> **Information shown**
(** ** Prices that could not be read *)

Lemma sorted_priced_first {K} (l : list (flight_info K)) :
  StronglySorted (key_le price_value) l →
  ∃ with_price without,
    l = with_price ++ without ∧
    Forall (λ f, priced f = true) with_price ∧
    Forall (λ f, price_value f = PInf) without.
Proof.
  induction 1 as [|f l Hl IH Hf].
  - exists [], []. repeat split; constructor.
  - destruct IH as (wp & wo & -> & Hwp & Hwo).
    destruct (price_value f) as [z|] eqn:Hp.
    + exists (f :: wp), wo. repeat split; [|done].
      constructor; [|done]. unfold priced. by rewrite Hp.
    + exists [], (f :: wp ++ wo). repeat split; [constructor|].
      constructor; [done|].
      eapply Forall_impl; [exact Hf|]. intros g Hg.
      unfold key_le, price_le in Hg. rewrite Hp in Hg.
      by destruct (price_value g).
Qed.

(** In the list [find_direct_flights] returns, the flights whose price
    could not be read (value [inf]) come after all the flights with a
    price: such a flight is first only when no flight has a price. *)
Theorem unreadable_prices_last file ev out :
  find_direct_flights file = IO ev (Ok out) →
  ∃ with_price without,
    out = with_price ++ without ∧
    Forall (λ f, priced f = true) with_price ∧
    Forall (λ f, price_value f = PInf) without.
Proof.
  intros H. apply sorted_priced_first.
  destruct file as [|data].
  - injection H as <- <-. constructor.
  - apply find_direct_flights_ok in H as (met & _ & ->). apply py_sorted_sorted.
Qed.

Lemma unreadable_prices_last_witness :
  find_direct_flights (Loaded Examples.sample_payload)
  = IO Examples.sample_printed (Ok Examples.sample_out) ∧
  ∃ with_price without,
    Examples.sample_out = with_price ++ without ∧
    Forall (λ f, priced f = true) with_price ∧
    Forall (λ f, price_value f = PInf) without.
Proof.
  assert (find_direct_flights (Loaded Examples.sample_payload)
          = IO Examples.sample_printed (Ok Examples.sample_out)) as H
    by (vm_compute; reflexivity).
  split; [exact H|].
  exact (unreadable_prices_last _ _ _ H).
Defined.

(** ** More on the recommendations *)

Lemma recommended_length_le flights max_picks :
  length (recommended flights max_picks) ≤ max_picks.
Proof.
  unfold recommended. case_bool_decide as Hshort.
  - destruct (fill_length max_picks flights
                (take max_picks (diverse_flights flights)) Hshort) as [->|[? _]]; lia.
  - rewrite length_take. lia.
Qed.

Lemma recommended_elem_of flights max_picks r :
  r ∈ recommended flights max_picks → r ∈ flights.
Proof.
  unfold recommended.
  destruct (diverse_flights_perm flights) as (firsts & Hd & Hsub & _).
  assert (∀ x, x ∈ take max_picks (diverse_flights flights) → x ∈ flights) as Htake.
  { intros x Hx. apply (sublist_elem_of _ _ _ (sublist_take _ _)) in Hx.
    rewrite Hd, py_sorted_perm in Hx. by eapply sublist_elem_of. }
  case_bool_decide; [|by apply Htake].
  destruct (fill_spec max_picks flights (take max_picks (diverse_flights flights)))
    as (ext & -> & Hext & _).
  intros [?|?]%elem_of_app; [by apply Htake | by eapply sublist_elem_of].
Qed.

Lemma alt_candidates_sublist flights rec thr :
  sublist (alt_candidates flights rec thr) flights.
Proof.
  unfold alt_candidates. induction flights as [|f flights IH]; simpl; [constructor|].
  case_match; by constructor.
Qed.

(** The recommended list never has more than [max_picks] entries. *)
Theorem recommended_at_most_max_picks flights max_picks tol rec alts :
  recommend flights max_picks tol = Ok (rec, alts) →
  length rec ≤ max_picks.
Proof.
  intros [(_ & -> & _)|(f & rest & thr & _ & _ & -> & _)]%recommend_ok_inv.
  - simpl. lia.
  - apply recommended_length_le.
Qed.

Lemma recommended_at_most_max_picks_witness :
  recommend Examples.sample_flights 2 Examples.tol5
  = Ok ([Examples.fl "B" "B 202" (PInt 4000); Examples.fl "A" "A 101" (PInt 4200)],
        [Examples.fl "B" "B 204" (PInt 4100)]) ∧
  length [Examples.fl "B" "B 202" (PInt 4000); Examples.fl "A" "A 101" (PInt 4200)] ≤ 2.
Proof.
  assert (recommend Examples.sample_flights 2 Examples.tol5
          = Ok ([Examples.fl "B" "B 202" (PInt 4000); Examples.fl "A" "A 101" (PInt 4200)],
                [Examples.fl "B" "B 204" (PInt 4100)])) as H by (vm_compute; reflexivity).
  split; [exact H|].
  exact (recommended_at_most_max_picks _ _ _ _ _ H).
Defined.

(** Both lists hold flights of the list given, nothing else, and the
    alternatives are in the order of that list. *)
Theorem recommendations_from_the_list flights max_picks tol rec alts :
  recommend flights max_picks tol = Ok (rec, alts) →
  (∀ r, r ∈ rec → r ∈ flights) ∧ sublist alts flights.
Proof.
  intros [(-> & -> & ->)|(f & rest & thr & _ & _ & -> & ->)]%recommend_ok_inv.
  - split; [done | constructor].
  - split; [intros r; apply recommended_elem_of | apply alt_candidates_sublist].
Qed.

Lemma recommendations_from_the_list_witness :
  recommend Examples.sample_flights 2 Examples.tol5
  = Ok ([Examples.fl "B" "B 202" (PInt 4000); Examples.fl "A" "A 101" (PInt 4200)],
        [Examples.fl "B" "B 204" (PInt 4100)]) ∧
  (∀ r, r ∈ [Examples.fl "B" "B 202" (PInt 4000); Examples.fl "A" "A 101" (PInt 4200)] →
        r ∈ Examples.sample_flights) ∧
  sublist [Examples.fl "B" "B 204" (PInt 4100)] Examples.sample_flights.
Proof.
  assert (recommend Examples.sample_flights 2 Examples.tol5
          = Ok ([Examples.fl "B" "B 202" (PInt 4000); Examples.fl "A" "A 101" (PInt 4200)],
                [Examples.fl "B" "B 204" (PInt 4100)])) as H by (vm_compute; reflexivity).
  split; [exact H|].
  exact (recommendations_from_the_list _ _ _ _ _ H).
Defined.

Lemma unique_airlines_covers flights unique :
  (∀ k, k ∈ unique.*1 → k ∈ (unique_airlines flights unique).*1) ∧
  (∀ f, f ∈ flights → airline f ∈ (unique_airlines flights unique).*1).
Proof.
  revert unique. induction flights as [|f rest IH]; intros unique; simpl.
  - split; [done|]. intros f Hf. by apply elem_of_nil in Hf.
  - case_bool_decide as Hin.
    + destruct (IH unique) as [Hold Hnew]. split; [done|].
      intros g [->|Hg]%elem_of_cons; auto.
    + destruct (IH (unique ++ [(airline f, f)])) as [Hold Hnew]. split.
      * intros k Hk. apply Hold. rewrite fmap_app, elem_of_app. by left.
      * intros g [->|Hg]%elem_of_cons; [|auto].
        apply Hold. rewrite fmap_app, elem_of_app. right. by left.
Qed.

> **Your objective**
Which lines in the listing have the string "file"? Pick them out and copy them.

> **Finished task**
Theorem unreadable_prices_last file ev out :
  find_direct_flights file = IO ev (Ok out) →
  destruct file as [|data].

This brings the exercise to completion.